Prompt | Quote the entries below from the line with "rewrite bool_decide_eq_true_2 in" through the line with "Lemma acquire_refused key", both ends included, and only those lines.

Source data |

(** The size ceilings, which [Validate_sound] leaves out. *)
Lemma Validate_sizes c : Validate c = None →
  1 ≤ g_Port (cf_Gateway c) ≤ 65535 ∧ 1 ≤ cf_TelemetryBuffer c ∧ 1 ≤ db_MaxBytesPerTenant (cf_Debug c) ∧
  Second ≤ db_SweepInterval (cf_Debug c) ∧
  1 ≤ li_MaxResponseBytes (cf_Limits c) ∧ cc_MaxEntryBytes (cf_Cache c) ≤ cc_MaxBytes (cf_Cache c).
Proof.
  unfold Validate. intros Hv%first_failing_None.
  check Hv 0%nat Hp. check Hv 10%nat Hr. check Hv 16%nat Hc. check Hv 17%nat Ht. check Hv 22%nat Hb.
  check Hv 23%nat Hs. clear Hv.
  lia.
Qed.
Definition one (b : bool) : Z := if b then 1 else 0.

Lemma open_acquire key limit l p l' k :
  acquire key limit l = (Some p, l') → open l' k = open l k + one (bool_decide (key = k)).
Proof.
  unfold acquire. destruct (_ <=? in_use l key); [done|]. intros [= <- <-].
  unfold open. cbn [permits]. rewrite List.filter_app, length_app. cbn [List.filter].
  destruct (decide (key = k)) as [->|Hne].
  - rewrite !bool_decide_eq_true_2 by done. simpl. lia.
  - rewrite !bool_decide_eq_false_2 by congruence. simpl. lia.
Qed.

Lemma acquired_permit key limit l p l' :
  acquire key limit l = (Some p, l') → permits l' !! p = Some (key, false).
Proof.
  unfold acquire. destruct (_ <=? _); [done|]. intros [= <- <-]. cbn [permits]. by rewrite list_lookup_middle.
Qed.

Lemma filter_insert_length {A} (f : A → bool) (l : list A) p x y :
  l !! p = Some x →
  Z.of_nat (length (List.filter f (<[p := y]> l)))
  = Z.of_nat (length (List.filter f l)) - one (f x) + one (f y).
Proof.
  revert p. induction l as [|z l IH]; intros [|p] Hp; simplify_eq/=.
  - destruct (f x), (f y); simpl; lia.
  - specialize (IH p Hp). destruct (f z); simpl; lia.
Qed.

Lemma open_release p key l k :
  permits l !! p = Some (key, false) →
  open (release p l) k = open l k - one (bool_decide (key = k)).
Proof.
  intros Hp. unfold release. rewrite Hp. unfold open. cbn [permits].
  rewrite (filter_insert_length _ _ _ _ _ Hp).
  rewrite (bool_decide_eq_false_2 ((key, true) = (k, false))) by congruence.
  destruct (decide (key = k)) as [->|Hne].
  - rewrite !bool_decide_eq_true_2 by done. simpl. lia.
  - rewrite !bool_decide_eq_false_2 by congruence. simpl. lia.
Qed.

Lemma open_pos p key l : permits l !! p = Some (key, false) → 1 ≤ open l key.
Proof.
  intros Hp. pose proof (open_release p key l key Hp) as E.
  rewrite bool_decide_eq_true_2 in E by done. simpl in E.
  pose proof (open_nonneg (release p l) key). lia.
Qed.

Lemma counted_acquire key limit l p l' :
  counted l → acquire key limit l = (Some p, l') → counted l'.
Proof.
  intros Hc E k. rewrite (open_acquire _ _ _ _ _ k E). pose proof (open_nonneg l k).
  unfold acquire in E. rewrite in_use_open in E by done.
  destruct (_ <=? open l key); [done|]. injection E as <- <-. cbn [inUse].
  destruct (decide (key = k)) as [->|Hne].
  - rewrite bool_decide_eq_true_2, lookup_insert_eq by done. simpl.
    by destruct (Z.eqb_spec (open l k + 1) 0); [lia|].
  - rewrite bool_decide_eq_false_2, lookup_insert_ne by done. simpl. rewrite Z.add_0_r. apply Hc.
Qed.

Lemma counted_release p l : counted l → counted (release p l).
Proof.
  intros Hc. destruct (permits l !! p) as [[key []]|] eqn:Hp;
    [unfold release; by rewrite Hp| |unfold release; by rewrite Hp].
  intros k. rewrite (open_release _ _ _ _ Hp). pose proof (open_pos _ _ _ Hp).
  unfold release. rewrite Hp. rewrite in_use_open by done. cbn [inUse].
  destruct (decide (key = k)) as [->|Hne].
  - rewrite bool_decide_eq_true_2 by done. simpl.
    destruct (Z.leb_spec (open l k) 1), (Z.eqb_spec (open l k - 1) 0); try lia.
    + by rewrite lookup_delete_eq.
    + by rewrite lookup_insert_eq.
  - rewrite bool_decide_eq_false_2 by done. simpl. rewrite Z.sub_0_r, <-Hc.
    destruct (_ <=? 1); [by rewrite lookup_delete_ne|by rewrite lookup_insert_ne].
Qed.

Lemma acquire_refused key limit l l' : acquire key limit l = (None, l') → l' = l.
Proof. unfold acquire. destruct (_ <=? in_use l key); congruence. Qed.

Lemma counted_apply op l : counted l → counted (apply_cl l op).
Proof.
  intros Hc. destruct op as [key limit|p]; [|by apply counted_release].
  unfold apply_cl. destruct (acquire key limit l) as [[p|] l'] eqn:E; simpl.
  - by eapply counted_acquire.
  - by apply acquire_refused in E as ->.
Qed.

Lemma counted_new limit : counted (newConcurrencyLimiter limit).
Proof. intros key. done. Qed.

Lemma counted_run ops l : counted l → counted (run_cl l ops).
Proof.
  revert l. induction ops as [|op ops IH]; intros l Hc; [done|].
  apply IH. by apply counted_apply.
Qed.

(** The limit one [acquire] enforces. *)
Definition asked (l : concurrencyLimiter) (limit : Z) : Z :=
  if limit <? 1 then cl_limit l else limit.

Worked solution |
  rewrite bool_decide_eq_true_2 in E by done. simpl in E.
  pose proof (open_nonneg (release p l) key). lia.
Qed.

Lemma counted_acquire key limit l p l' :
  counted l → acquire key limit l = (Some p, l') → counted l'.
Proof.
  intros Hc E k. rewrite (open_acquire _ _ _ _ _ k E). pose proof (open_nonneg l k).
  unfold acquire in E. rewrite in_use_open in E by done.
  destruct (_ <=? open l key); [done|]. injection E as <- <-. cbn [inUse].
  destruct (decide (key = k)) as [->|Hne].
  - rewrite bool_decide_eq_true_2, lookup_insert_eq by done. simpl.
    by destruct (Z.eqb_spec (open l k + 1) 0); [lia|].
  - rewrite bool_decide_eq_false_2, lookup_insert_ne by done. simpl. rewrite Z.add_0_r. apply Hc.
Qed.

Lemma counted_release p l : counted l → counted (release p l).
Proof.
  intros Hc. destruct (permits l !! p) as [[key []]|] eqn:Hp;
    [unfold release; by rewrite Hp| |unfold release; by rewrite Hp].
  intros k. rewrite (open_release _ _ _ _ Hp). pose proof (open_pos _ _ _ Hp).
  unfold release. rewrite Hp. rewrite in_use_open by done. cbn [inUse].
  destruct (decide (key = k)) as [->|Hne].
  - rewrite bool_decide_eq_true_2 by done. simpl.
    destruct (Z.leb_spec (open l k) 1), (Z.eqb_spec (open l k - 1) 0); try lia.
    + by rewrite lookup_delete_eq.
    + by rewrite lookup_insert_eq.
  - rewrite bool_decide_eq_false_2 by done. simpl. rewrite Z.sub_0_r, <-Hc.
    destruct (_ <=? 1); [by rewrite lookup_delete_ne|by rewrite lookup_insert_ne].
Qed.

Lemma acquire_refused key limit l l' : acquire key limit l = (None, l') → l' = l.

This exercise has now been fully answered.